> Required work:
All records are to be restated exactly, each line as it reads.

> Exercise materials:
(** ** The loops *)
Lemma wp_send_if_behind req id k r :
  wp any_fault (send_if_behind VAR req (po_server_id id) (po_pair id) k)
    (fun _ r' => r' = say (to_those_behind r req id [k]) r) r.
Proof.
  apply wp_bind, wp_bind, wp_get, wp_ret. apply wp_bind, wp_or_oob; [exact I|]. intros row Er.
  apply wp_bind, wp_or_oob; [exact I|]. intros acked Ea.
  assert (Hb : behind r k id <-> PRE_ORDER_Seq_Compare acked (po_pair id) < 0).
  { split.
    - intros (row' & a' & Er' & Ea' & H). assert (row' = row) by congruence. subst row'.
      assert (a' = acked) by congruence. subst a'. unfold ps_lt in H.
      destruct (Seq_Compare_cases acked (po_pair id)) as [[-> _]|[[_ ->]|[_ E]]]; unfold ps_lt in *; lia.
    - intros H. exists row, acked. split; [exact Er|]. split; [exact Ea|].
      destruct (Seq_Compare_cases acked (po_pair id)) as [[_ ?]|[[E _]|[E _]]]; [assumption|lia|lia]. }
  unfold to_those_behind. rewrite filter_cons, filter_nil. destruct (_ && _) eqn:Eb.
  - apply andb_true_iff in Eb as [E1%Z.ltb_lt E2%negb_true_iff%Z.eqb_neq].
    change (UTIL_I_Am_Faulty VAR =? 0) with true. cbv iota. apply wp_modify.
    rewrite decide_True by (split; [exact E2|apply Hb, E1]). reflexivity.
  - apply wp_ret. rewrite decide_False; [reflexivity|]. intros [Hne H%Hb].
    apply andb_false_iff in Eb as [E%Z.ltb_ge|E%negb_false_iff%Z.eqb_eq]; [lia|contradiction].
Qed.

Lemma wp_send_behind req id ks : forall r,
  wp any_fault (for_servers ks (send_if_behind VAR req (po_server_id id) (po_pair id)))
    (fun _ r' => r' = say (to_those_behind r req id ks) r) r.
Proof.
  induction ks as [|k ks IH]; intros r; cbn [for_servers]; [apply wp_ret; reflexivity|].
  apply wp_bind. eapply wp_conseq; [apply wp_send_if_behind|]. cbv beta. intros _ r1 H1.
  eapply wp_conseq; [apply IH|]. cbv beta. intros _ r2 ->.
  assert (E : to_those_behind r req id (k :: ks) = to_those_behind r req id [k] ++ to_those_behind r req id ks)
    by (unfold to_those_behind; rewrite <- map_app, <- filter_app; reflexivity).
  rewrite (to_those_same r r1) by (rewrite H1; apply say_facts). rewrite E, say_app, <- H1. reflexivity.
Qed.

Lemma wp_send_to_those_behind req r Q :
  (forall id, names req id -> Q tt (say (to_those_behind r req id (seqZ 1 NUM_SERVERS)) r)) ->
  wp any_fault (send_to_those_behind VAR req) Q r.
Proof.
  intros H. apply wp_bind, wp_load; [exact I|]. intros o Eo. apply wp_bind, wp_load_pair. intros ps Eps.
  eapply wp_conseq; [apply (wp_send_behind req (mkPoId o ps))|]. cbv beta. intros [] r' ->.
  exact (H (mkPoId o ps) (conj Eo Eps)).
Qed.

Lemma says_replies matrix ids1 ids2 r1 r2 r3 :
  says (replies matrix r1 ids1) r1 r2 -> says (replies matrix r2 ids2) r2 r3 ->
  says (replies matrix r1 (ids1 ++ ids2)) r1 r3.
Proof.
  intros (l1 & (ls1 & F1 & E1) & H1) (l2 & R2 & ->).
  apply (replies_same matrix r1) in R2 as (ls2 & F2 & E2); [|rewrite H1; apply say_facts].
  exists (l1 ++ l2). split; [|rewrite say_app, <- H1; reflexivity].
  exists (ls1 ++ ls2). split; [apply Forall2_app; assumption|]. rewrite concat_app. congruence.
Qed.

Lemma says_one matrix id l r : reply_for matrix r id l -> says (replies matrix r [id]) r (say l r).
Proof. intros H. exists l. split; [|reflexivity]. exists [l]. split; [repeat constructor; exact H|]. cbn. rewrite app_nil_r. reflexivity. Qed.

Lemma says_none matrix r : says (replies matrix r []) r r.
Proof. exists []. split; [|reflexivity]. exists []. split; [constructor|reflexivity]. Qed.

Lemma wp_send_request matrix i ps r :
  wp any_fault (send_request VAR matrix i ps) (fun _ r' => says (replies matrix r [mkPoId i ps]) r r') r.
Proof.
  unfold send_request, UTIL_Get_PO_Slot_If_Exists. apply wp_bind.
  destruct (negb _); [exact I|]. apply wp_bind, wp_bind, wp_get, wp_ret, wp_ret.
  destruct (PO_History (others r) !! mkPoId i ps ≫= po_request) as [req|] eqn:Ereq.
  2:{ apply wp_ret, (says_one _ _ []). unfold reply_for. rewrite Ereq. reflexivity. }
  apply wp_bind, wp_load; [exact I|]. intros o Eo. apply wp_bind, wp_Do_I_Send. intros col Hcol.
  assert (Hone : forall l, (if sends VAR col then exists id', names req id' /\ l = to_those_behind r req id' (seqZ 1 NUM_SERVERS) else l = []) ->
    says (replies matrix r [mkPoId i ps]) r (say l r)).
  { intros l Hl. apply says_one. unfold reply_for. rewrite Ereq. exists o, col. auto. }
  destruct (sends VAR col) eqn:Es.
  - apply wp_send_to_those_behind. intros id' Hn. apply Hone. exists id'. auto.
  - apply wp_ret. apply (Hone []). reflexivity.
Qed.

> Response for this exercise:
(** ** The loops *)
Lemma wp_send_if_behind req id k r :
  wp any_fault (send_if_behind VAR req (po_server_id id) (po_pair id) k)
    (fun _ r' => r' = say (to_those_behind r req id [k]) r) r.
Proof.
  apply wp_bind, wp_bind, wp_get, wp_ret. apply wp_bind, wp_or_oob; [exact I|]. intros row Er.
  apply wp_bind, wp_or_oob; [exact I|]. intros acked Ea.
  assert (Hb : behind r k id <-> PRE_ORDER_Seq_Compare acked (po_pair id) < 0).
  { split.
    - intros (row' & a' & Er' & Ea' & H). assert (row' = row) by congruence. subst row'.
      assert (a' = acked) by congruence. subst a'. unfold ps_lt in H.
      destruct (Seq_Compare_cases acked (po_pair id)) as [[-> _]|[[_ ->]|[_ E]]]; unfold ps_lt in *; lia.
    - intros H. exists row, acked. split; [exact Er|]. split; [exact Ea|].
      destruct (Seq_Compare_cases acked (po_pair id)) as [[_ ?]|[[E _]|[E _]]]; [assumption|lia|lia]. }
  unfold to_those_behind. rewrite filter_cons, filter_nil. destruct (_ && _) eqn:Eb.
  - apply andb_true_iff in Eb as [E1%Z.ltb_lt E2%negb_true_iff%Z.eqb_neq].
    change (UTIL_I_Am_Faulty VAR =? 0) with true. cbv iota. apply wp_modify.
    rewrite decide_True by (split; [exact E2|apply Hb, E1]). reflexivity.
  - apply wp_ret. rewrite decide_False; [reflexivity|]. intros [Hne H%Hb].
    apply andb_false_iff in Eb as [E%Z.ltb_ge|E%negb_false_iff%Z.eqb_eq]; [lia|contradiction].
Qed.

Lemma wp_send_behind req id ks : forall r,
  wp any_fault (for_servers ks (send_if_behind VAR req (po_server_id id) (po_pair id)))
    (fun _ r' => r' = say (to_those_behind r req id ks) r) r.
Proof.
  induction ks as [|k ks IH]; intros r; cbn [for_servers]; [apply wp_ret; reflexivity|].
  apply wp_bind. eapply wp_conseq; [apply wp_send_if_behind|]. cbv beta. intros _ r1 H1.
  eapply wp_conseq; [apply IH|]. cbv beta. intros _ r2 ->.
  assert (E : to_those_behind r req id (k :: ks) = to_those_behind r req id [k] ++ to_those_behind r req id ks)
    by (unfold to_those_behind; rewrite <- map_app, <- filter_app; reflexivity).
  rewrite (to_those_same r r1) by (rewrite H1; apply say_facts). rewrite E, say_app, <- H1. reflexivity.
Qed.

Lemma wp_send_to_those_behind req r Q :
  (forall id, names req id -> Q tt (say (to_those_behind r req id (seqZ 1 NUM_SERVERS)) r)) ->
  wp any_fault (send_to_those_behind VAR req) Q r.
Proof.
  intros H. apply wp_bind, wp_load; [exact I|]. intros o Eo. apply wp_bind, wp_load_pair. intros ps Eps.
  eapply wp_conseq; [apply (wp_send_behind req (mkPoId o ps))|]. cbv beta. intros [] r' ->.
  exact (H (mkPoId o ps) (conj Eo Eps)).
Qed.

Lemma says_replies matrix ids1 ids2 r1 r2 r3 :
  says (replies matrix r1 ids1) r1 r2 -> says (replies matrix r2 ids2) r2 r3 ->
  says (replies matrix r1 (ids1 ++ ids2)) r1 r3.
Proof.
  intros (l1 & (ls1 & F1 & E1) & H1) (l2 & R2 & ->).
  apply (replies_same matrix r1) in R2 as (ls2 & F2 & E2); [|rewrite H1; apply say_facts].
  exists (l1 ++ l2). split; [|rewrite say_app, <- H1; reflexivity].
  exists (ls1 ++ ls2). split; [apply Forall2_app; assumption|]. rewrite concat_app. congruence.
Qed.

Lemma says_one matrix id l r : reply_for matrix r id l -> says (replies matrix r [id]) r (say l r).
Proof. intros H. exists l. split; [|reflexivity]. exists [l]. split; [repeat constructor; exact H|]. cbn. rewrite app_nil_r. reflexivity. Qed.

Lemma says_none matrix r : says (replies matrix r []) r r.
Proof. exists []. split; [|reflexivity]. exists []. split; [constructor|reflexivity]. Qed.

Lemma wp_send_request matrix i ps r :
  wp any_fault (send_request VAR matrix i ps) (fun _ r' => says (replies matrix r [mkPoId i ps]) r r') r.
Proof.
  unfold send_request, UTIL_Get_PO_Slot_If_Exists. apply wp_bind.
  destruct (negb _); [exact I|]. apply wp_bind, wp_bind, wp_get, wp_ret, wp_ret.
  destruct (PO_History (others r) !! mkPoId i ps ≫= po_request) as [req|] eqn:Ereq.
  2:{ apply wp_ret, (says_one _ _ []). unfold reply_for. rewrite Ereq. reflexivity. }
  apply wp_bind, wp_load; [exact I|]. intros o Eo. apply wp_bind, wp_Do_I_Send. intros col Hcol.
  assert (Hone : forall l, (if sends VAR col then exists id', names req id' /\ l = to_those_behind r req id' (seqZ 1 NUM_SERVERS) else l = []) ->
    says (replies matrix r [mkPoId i ps]) r (say l r)).
  { intros l Hl. apply says_one. unfold reply_for. rewrite Ereq. exists o, col. auto. }
  destruct (sends VAR col) eqn:Es.
  - apply wp_send_to_those_behind. intros id' Hn. apply Hone. exists id'. auto.
  - apply wp_ret. apply (Hone []). reflexivity.
Qed.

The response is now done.